Frankenstein

von Mary Shelley — in einer Fassung von Niall Potter und Katharina RöschDeutsch von Alexander PechmannPremiere am 14. Mai 2022Schauspielhaus, UnterhausSchauspiel

Über das Stück

»Es war in einer tristen Novembernacht, als ich die Vollendung meiner mühseligen Arbeit vor mir sah. Meine Kerze war beinahe heruntergebrannt, da sah ich im Schimmer des gerade erlöschenden Lichts, wie sich das trübe gelbe Auge der Kreatur öffnete.« Der Titel des Romans »Frankenstein«, den die Autorin Mary Shelley 1818 als 19-Jährige verfasste und mit dem sie später weltberühmt wurde, löst bei vielen Menschen eine Assoziationskette aus: Begonnen beim Studenten Viktor Frankenstein, der einen künstlichen Menschen erschaffen will und ein Monster kreiert, das aus Leichenteilen zusammengenäht ist. Endend beim Rachefeldzug ebendieses Monster, das droht, Frankensteins Familie und womöglich gar die komplette Menschheit zu vernichten. So zumindest lautet die eine Lesart der Geschichte. Die andere, unter zahlreichen Adaptionen verschüttete Lesart erzählt von einem Wesen, dessen Verletzlichkeit nicht mit seiner groben Gestalt übereinstimmt und das in eine Welt geworfen wird, in der es vom ersten Augenschlag an nur Abweisung erlebt. Auch Frankenstein, der ein Freund, Vorbild, Lehrer oder Vater hätte sein können, ergreift vor seiner Schöpfung die Flucht und erweist sich damit als größter Feind.

Was lässt den Menschen so sicher sein, dass er über alle anderen Lebewesen erhaben ist, wenn zur DNA seiner Menschlichkeit auch die Eigenschaft gehört, andere auszugrenzen, zu unterwerfen und zu hassen? Wer Monster und wer Mensch, Herr oder Knecht, Schöpfer oder Geschöpf ist, wird im Angesicht von Viktor Frankenstein und seiner Kreatur neu entschieden.

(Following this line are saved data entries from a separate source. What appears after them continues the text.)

(** A copy adds the references of the tree to the counts of the store. *)
Lemma refTree_refcnt l :
  forall st, store_wf st -> owned st l ->
    store_wf (refTree l st) /\
    forall q, refcnt (refTree l st) q = refcnt st q + tree_refs q l.
Proof.
  induction l as [l IH] using layer_ind. intros st Hwf Ho.
  rewrite refTree_unfold.
  assert (forall q, refcnt (SkSafeRef (m_recordingPicture l) st).2 q
                    = refcnt st q + owns l q) as E0.
  { intros q. apply SkSafeRef_refcnt. by apply owned_node. }
  destruct (foldl_produce refTree store_wf refcnt (fun c q => tree_refs q c) (children l))
    with (s := (SkSafeRef (m_recordingPicture l) st).2) as [Hwf' E].
  - eapply Forall_impl; [exact IH|]. cbn. intros c Hc s Hs Hn. by apply Hc.
  - by apply SkSafeRef_wf.
  - intros q. apply Forall_forall. intros c Hc. rewrite E0.
    pose proof (owned_child st l c Ho Hc q). lia.
  - split; [done|]. intros q. rewrite E, E0, (tree_refs_unfold q l).
    symmetry. apply Nat.add_assoc.
Qed.

(** A destruction takes the references of the tree from the counts of the
    store. *)
Lemma unrefTree_refcnt l :
  forall st, store_wf st -> owned st l ->
    store_wf (unrefTree l st) /\
    forall q, refcnt (unrefTree l st) q + tree_refs q l = refcnt st q.
Proof.
  induction l as [l IH] using layer_ind. intros st Hwf Ho.
  rewrite unrefTree_unfold.
  destruct (foldl_consume unrefTree store_wf refcnt (fun c q => tree_refs q c) (children l))
    with (s := st) as [Hwf' E].
  - eapply Forall_impl; [exact IH|]. cbn. intros c Hc s Hs Hn. by apply Hc.
  - done.
  - intros q. specialize (Ho q). rewrite tree_refs_unfold in Ho.
    change (fun x : LayerAndroid A => tree_refs q x) with (@tree_refs A q). lia.
  - split; [by apply safeUnref_wf|]. intros q.
    pose proof (safeUnref_release _ (m_recordingPicture l) q Hwf') as R.
    rewrite (tree_refs_unfold q l). specialize (E q). specialize (Ho q).
    change (fun x : LayerAndroid A => tree_refs q x) with (@tree_refs A q) in E.
    rewrite tree_refs_unfold in Ho. unfold owns in *.
    rewrite <- E in Ho |- *. rewrite <- R; [lia|].
    intros Hq. apply refcnt_live; [done|]. rewrite decide_True in Ho by done. lia.
Qed.

(** [removeChildren] destroys the children, in order, and leaves the node
    without any. *)
Lemma removeChildren_run l r :
  removeChildren l r =
    (with_children [] l,
     (foldl (fun s c => unrefTree c s) r.1 (children l),
      countEffect (-1) (sum_list (countNodes <$> children l)) r.2)).
Proof.
  destruct r as [st g]. unfold removeChildren. rewrite bind_fst_snd.
  rewrite (mapS_split (fun _ => tt)
             (fun c r0 => (unrefTree c r0.1, countEffect (-1) (countNodes c) r0.2)))
    by (intros; apply LayerAndroid_delete_run).
  cbn [fst snd ret].
  by rewrite (foldl_pair unrefTree (fun c g0 => countEffect (-1) (countNodes c) g0)),
    countEffect_foldl.
Qed.

Lemma unrefTrees_refcnt (cs : list (LayerAndroid A)) st :
  store_wf st -> (forall q, sum_list (tree_refs q <$> cs) <= refcnt st q) ->
  store_wf (foldl (fun s c => unrefTree c s) st cs) /\
  forall q, refcnt (foldl (fun s c => unrefTree c s) st cs) q
            + sum_list (tree_refs q <$> cs) = refcnt st q.
Proof.
  intros Hwf Hn.
  apply (foldl_consume unrefTree store_wf refcnt (fun c q => tree_refs q c)); [|done..].
  apply Forall_forall. intros c _ s Hs Hc. by apply unrefTree_refcnt.
Qed.

(** The copy holds the pictures of the source. *)
Lemma cloned_children l : children (cloned l) = cloned <$> children l.
Proof. by rewrite cloned_unfold. Qed.

Lemma cloned_tree_refs q l : tree_refs q (cloned l) = tree_refs q l.
Proof.
  unfold tree_refs. rewrite (nodes_map cloned) by apply cloned_children.
  rewrite <- list_fmap_compose. apply sum_list_fmap_ext, Forall_forall.
  intros d _. cbn. by rewrite cloned_unfold.
Qed.

Lemma cloned_shape l : shape (cloned l) = shape l.
Proof. apply shape_map, cloned_children. Qed.

End Counting.

(** ** The animations of a copy *)

Section CopyAnimations.
Context {A : Type} `{AndroidAnimationLaws A} {policy : AddPolicy}.
Implicit Types (m acc : gmap string A) (es : list (string * A)).
(* ===== verification/Ownership.v ===== *)
(** * Ownership: the pictures of a tree across a paint

    [paintMe] calls [prepareContext(false)] on every node it visits, node
    before children, children in order.  [prepareTree] is that traversal
    with the canvas left out: what a paint does to the tree and to the
    picture store.

    The theorem shows that the traversal keeps the accounts of the store:
    in a well-formed store that counts every reference the tree holds, the
    count of each picture moves by exactly the references the tree gained
    or gave up, so that the store again counts every reference of the
    tree and the references of other owners are untouched. *)

From S2P Require Import Prelude Geometry Picture SkLayer Animation Layer Context Lifecycle.

Section Ownership.
Context {A : Type}.
Implicit Types (l c : LayerAndroid A) (q : PicRef) (st : PictureStore).

(** [prepareContext(false)] on every node, as [paintChildren] makes the
    calls. *)
Fixpoint prepareTree l {struct l} : State PictureStore (LayerAndroid A) :=
  r <- prepareContext false l ;;
  cs <- mapS prepareTree (children l) ;;
  ret (with_children cs r.2).

Lemma prepareTree_unfold l :
  prepareTree l =
  (r <- prepareContext false l ;;
   cs <- mapS prepareTree (children l) ;;
   ret (with_children cs r.2)).
Proof. by destruct l. Qed.

Lemma prepareContext_children force l st :
  children (pc_layer (prepareContext force l st)) = children l.
Proof. by rewrite (prepareContext_layer force l st). Qed.

Lemma owns_with_children (cs : list (LayerAndroid A)) l q :
  owns (with_children cs l) q = owns l q.
Proof. by destruct l. Qed.

Lemma tree_refs_with_children (cs : list (LayerAndroid A)) l q :
  tree_refs q (with_children cs l) = owns l q + sum_list (tree_refs q <$> cs).
Proof. rewrite tree_refs_unfold, owns_with_children. by destruct l. Qed.

Lemma prepareTree_refcnt l :
  forall st, store_wf st -> owned st l ->
    store_wf (prepareTree l st).2 /\
    forall q, refcnt (prepareTree l st).2 q + tree_refs q l
              = refcnt st q + tree_refs q (prepareTree l st).1.
Proof.
  induction l as [l IH] using layer_ind. intros st Hwf Ho.
  rewrite prepareTree_unfold, !bind_fst_snd. cbn [ret fst snd].
  assert (holds_live st l) as Hl by (intros q; by apply owned_node).
  pose proof (prepareContext_wf false l st Hwf) as Hwf1.
  pose proof (prepareContext_refcnt false l st) as E1.
  unfold pc_store, pc_layer in *.
  destruct (prepareContext false l st) as [[b l1] st1]. cbn [fst snd] in *.
  destruct (mapS_exchange store_wf refcnt (fun c q => tree_refs q c)
              (fun c q => tree_refs q c) prepareTree (children l)) with (s := st1)
    as [Hwf2 E2].
  - eapply Forall_impl; [exact IH|]. cbn. intros c Hc s Hs Hn. by apply Hc.
  - done.
  - intros q. specialize (Ho q). specialize (E1 q Hwf Hl).
    rewrite tree_refs_unfold in Ho.
    change (fun x : LayerAndroid A => tree_refs q x) with (@tree_refs A q). lia.
  - split; [done|]. intros q. specialize (E1 q Hwf Hl). specialize (E2 q).
    change (fun x : LayerAndroid A => tree_refs q x) with (@tree_refs A q) in E2.
    rewrite tree_refs_with_children, (tree_refs_unfold q l). lia.
Qed.

(** The traversal keeps the shape: the tree has as many nodes as before. *)
Lemma prepareTree_countNodes l : forall st, countNodes (prepareTree l st).1 = countNodes l.
Proof.
  induction l as [l IH] using layer_ind. intros st.
  rewrite prepareTree_unfold, !bind_fst_snd. cbn [ret fst snd].
  rewrite countNodes_with_children, (countNodes_unfold l). f_equal. symmetry.
  apply sum_list_fmap_Forall2.
  apply (mapS_invariant (fun _ => True) (fun c c' => countNodes c = countNodes c'));
    [|done].
  intros c s Hc _. split; [done|]. rewrite Forall_forall in IH. symmetry. by apply IH.
Qed.

(** [prepareContext] on the root of a tree moves the counts by what the
    root gained or gave up, and keeps the nodes. *)
Lemma prepareContext_tree force l st q :
  store_wf st -> owned st l ->
  refcnt (pc_store (prepareContext force l st)) q + tree_refs q l
  = refcnt st q + tree_refs q (pc_layer (prepareContext force l st)) /\
  countNodes (pc_layer (prepareContext force l st)) = countNodes l.
Proof.
  intros Hwf Ho.
  assert (holds_live st l) as Hl by (intros p; by apply owned_node).
  pose proof (prepareContext_refcnt force l st q Hwf Hl) as E.
  rewrite !tree_refs_unfold, !countNodes_unfold, prepareContext_children. lia.
Qed.

End Ownership.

Im Unterhaus des Düsseldorfer Schauspielhauses begeben sich Joscha Baltha und Annina Hunziker auf die Spuren dieser schicksalhaften Beziehung.

Besetzung

Mit Joscha Baltha, Annina Hunziker
Regie Niall Potter
Bühne, Kostüm Paulina Barreiro
Dramaturgie Katharina Rösch

Dauer

1 Stunde 15 Minuten — keine Pause

Trailer

Pressestimmen

Eine geglückte und sehenswerte Premiere über ein Menschheitsdrama. […] Es ist die große Leistung dieses Stücks, das wahrhaft monströse Thema auf die kleine, intime Bühne zu bringen.